### Your instructions:
Please work out the number of lines in the following material that include "Some", and reply with only that number.

### Data for the task:

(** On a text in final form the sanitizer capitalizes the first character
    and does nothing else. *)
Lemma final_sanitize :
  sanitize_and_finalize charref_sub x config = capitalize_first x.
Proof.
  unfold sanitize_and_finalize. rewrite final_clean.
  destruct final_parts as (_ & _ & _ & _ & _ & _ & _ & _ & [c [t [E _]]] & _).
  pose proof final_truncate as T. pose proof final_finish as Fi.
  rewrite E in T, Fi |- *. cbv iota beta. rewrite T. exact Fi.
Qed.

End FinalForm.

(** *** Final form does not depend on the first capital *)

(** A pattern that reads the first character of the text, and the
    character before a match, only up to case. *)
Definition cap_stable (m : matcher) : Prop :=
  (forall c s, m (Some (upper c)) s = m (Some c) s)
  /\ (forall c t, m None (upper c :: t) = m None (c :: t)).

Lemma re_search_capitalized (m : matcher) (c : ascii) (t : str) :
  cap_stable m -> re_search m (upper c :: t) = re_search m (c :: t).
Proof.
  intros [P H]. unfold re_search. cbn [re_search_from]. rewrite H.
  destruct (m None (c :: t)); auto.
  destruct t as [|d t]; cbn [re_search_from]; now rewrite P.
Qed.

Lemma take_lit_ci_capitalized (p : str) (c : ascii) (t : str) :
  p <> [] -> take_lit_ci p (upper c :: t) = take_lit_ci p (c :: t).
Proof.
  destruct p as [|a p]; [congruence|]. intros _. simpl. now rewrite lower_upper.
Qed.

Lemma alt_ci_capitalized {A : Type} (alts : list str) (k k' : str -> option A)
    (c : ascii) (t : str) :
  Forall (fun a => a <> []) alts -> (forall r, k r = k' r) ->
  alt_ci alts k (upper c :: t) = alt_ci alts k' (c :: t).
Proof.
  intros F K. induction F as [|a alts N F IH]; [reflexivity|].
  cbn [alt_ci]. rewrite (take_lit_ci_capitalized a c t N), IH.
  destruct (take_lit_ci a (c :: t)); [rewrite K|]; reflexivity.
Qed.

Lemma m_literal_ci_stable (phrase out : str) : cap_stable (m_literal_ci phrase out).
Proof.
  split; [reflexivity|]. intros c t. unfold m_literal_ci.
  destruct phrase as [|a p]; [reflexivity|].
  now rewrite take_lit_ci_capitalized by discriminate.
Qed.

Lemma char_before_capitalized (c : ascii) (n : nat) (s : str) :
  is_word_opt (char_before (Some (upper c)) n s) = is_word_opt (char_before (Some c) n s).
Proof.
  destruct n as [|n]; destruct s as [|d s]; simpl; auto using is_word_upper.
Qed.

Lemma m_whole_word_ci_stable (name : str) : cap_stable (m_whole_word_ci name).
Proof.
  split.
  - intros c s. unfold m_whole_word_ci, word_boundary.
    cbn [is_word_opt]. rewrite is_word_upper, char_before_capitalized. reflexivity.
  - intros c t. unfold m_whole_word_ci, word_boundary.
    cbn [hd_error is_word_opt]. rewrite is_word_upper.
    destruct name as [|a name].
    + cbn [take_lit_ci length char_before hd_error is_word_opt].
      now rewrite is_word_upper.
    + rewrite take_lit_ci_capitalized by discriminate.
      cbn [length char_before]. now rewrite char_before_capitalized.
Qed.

### Expected answer:
2